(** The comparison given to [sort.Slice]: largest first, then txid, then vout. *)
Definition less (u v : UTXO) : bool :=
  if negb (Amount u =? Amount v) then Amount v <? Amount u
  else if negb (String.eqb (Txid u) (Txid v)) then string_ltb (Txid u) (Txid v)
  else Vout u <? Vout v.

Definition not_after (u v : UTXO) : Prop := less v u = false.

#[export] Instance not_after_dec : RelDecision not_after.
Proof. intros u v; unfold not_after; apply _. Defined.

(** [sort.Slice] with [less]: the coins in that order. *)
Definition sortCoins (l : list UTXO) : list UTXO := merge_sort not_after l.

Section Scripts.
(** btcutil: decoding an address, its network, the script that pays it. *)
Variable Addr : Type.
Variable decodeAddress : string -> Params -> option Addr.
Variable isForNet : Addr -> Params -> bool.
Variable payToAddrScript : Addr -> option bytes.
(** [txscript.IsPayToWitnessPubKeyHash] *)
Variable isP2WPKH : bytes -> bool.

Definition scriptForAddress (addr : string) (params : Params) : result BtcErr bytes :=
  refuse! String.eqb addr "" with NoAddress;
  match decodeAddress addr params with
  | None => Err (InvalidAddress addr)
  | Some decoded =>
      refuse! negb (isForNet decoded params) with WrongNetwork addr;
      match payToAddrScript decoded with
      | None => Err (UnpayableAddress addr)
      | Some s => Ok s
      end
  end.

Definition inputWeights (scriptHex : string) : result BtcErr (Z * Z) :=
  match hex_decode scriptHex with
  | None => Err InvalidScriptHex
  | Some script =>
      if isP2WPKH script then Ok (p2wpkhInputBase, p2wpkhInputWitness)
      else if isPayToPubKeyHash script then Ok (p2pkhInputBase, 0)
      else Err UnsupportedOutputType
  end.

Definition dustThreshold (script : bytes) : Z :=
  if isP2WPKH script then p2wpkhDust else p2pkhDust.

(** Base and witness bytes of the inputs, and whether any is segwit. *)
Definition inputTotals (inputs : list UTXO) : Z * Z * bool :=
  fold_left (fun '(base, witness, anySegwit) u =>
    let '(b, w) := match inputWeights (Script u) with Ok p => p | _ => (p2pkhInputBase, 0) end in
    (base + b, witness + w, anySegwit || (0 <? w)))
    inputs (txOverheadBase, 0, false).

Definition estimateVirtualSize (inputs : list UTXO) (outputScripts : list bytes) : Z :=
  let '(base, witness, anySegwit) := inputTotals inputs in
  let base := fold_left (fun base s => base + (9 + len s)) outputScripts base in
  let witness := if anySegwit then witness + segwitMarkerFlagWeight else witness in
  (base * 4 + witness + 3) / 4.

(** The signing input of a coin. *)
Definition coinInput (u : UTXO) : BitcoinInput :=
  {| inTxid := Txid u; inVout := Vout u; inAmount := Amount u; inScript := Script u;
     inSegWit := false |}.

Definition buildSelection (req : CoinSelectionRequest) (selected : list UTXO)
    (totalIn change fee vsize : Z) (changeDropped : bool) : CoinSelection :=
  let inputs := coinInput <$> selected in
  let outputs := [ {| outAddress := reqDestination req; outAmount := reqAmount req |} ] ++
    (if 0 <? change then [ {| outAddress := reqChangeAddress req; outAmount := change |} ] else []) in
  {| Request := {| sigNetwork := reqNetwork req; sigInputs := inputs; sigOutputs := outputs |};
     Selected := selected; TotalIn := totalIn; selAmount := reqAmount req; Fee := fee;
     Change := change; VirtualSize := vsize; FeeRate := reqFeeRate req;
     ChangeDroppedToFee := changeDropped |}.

(The task)
Identify each line of the material where the word "decodeAddress" shows up, and copy it.

(Exercise solution)
Variable decodeAddress : string -> Params -> option Addr.
  match decodeAddress addr params with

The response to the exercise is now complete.